◆ **What this task involves**
After locating "Definition MIN_SIZE : nat := 50." in the listing below, copy that line and each one after it exactly, ending with the line that has "Record RtcJanusTransaction := mk_jt".

◆ **Dataset extract**
• • • • • • •
(* ===== verification/RtcConnection.v ===== *)
(** * The Janus signalling connection

    Models src/barertc/src/brtc/RTCConnection.c: the connection object
    [FRTCConnection], the transactions and plugin handles it keeps in small
    arrays, the messages it sends and the dispatch of the messages it
    receives.  Transactions and handles are heap objects that the arrays point
    to, so that a pointer that outlives its object is visible: using it, or a
    function pointer that was never set, or overrunning a character array, is
    [ub].  The calls on the observer are recorded in order; what an observer
    does to the connection in turn is an operation of its own. *)

From stdpp Require Import gmap.
From S2P Require Import Prelude Effects Libc CoreJson Mbuf.
Import Json.

Module Conn.

Definition RTC_JANUS_TRANSACTION_ID_LEN : nat := 13.
Definition RTC_JANUS_TRANSACTION_MAP_LEN : nat := 8.
Definition RTC_JANUS_HANDLE_MAP_LEN : nat := 2.
Definition RTC_JANUS_PUBLISHER_LISTERN_MAP_LEN : nat := 2.
Definition DEFAULT_SIZE : Z := 512.
Definition MIN_SIZE : nat := 50.

(** ** Data *)

(** The functions a transaction can call on success. *)
Inductive OnTransactionSuccess :=
| createSession_fn
| publisherCreateHandle_fn
| createRoom_fn
| subscriberCreateHandle_fn.

Record RtcJanusTransaction := mk_jt {
  transactionId : list Z;
  onSuccess : OnTransactionSuccess }.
• • • • • • •
◆ **Result below**
Definition MIN_SIZE : nat := 50.

(** ** Data *)

(** The functions a transaction can call on success. *)
Inductive OnTransactionSuccess :=
| createSession_fn
| publisherCreateHandle_fn
| createRoom_fn
| subscriberCreateHandle_fn.

Record RtcJanusTransaction := mk_jt {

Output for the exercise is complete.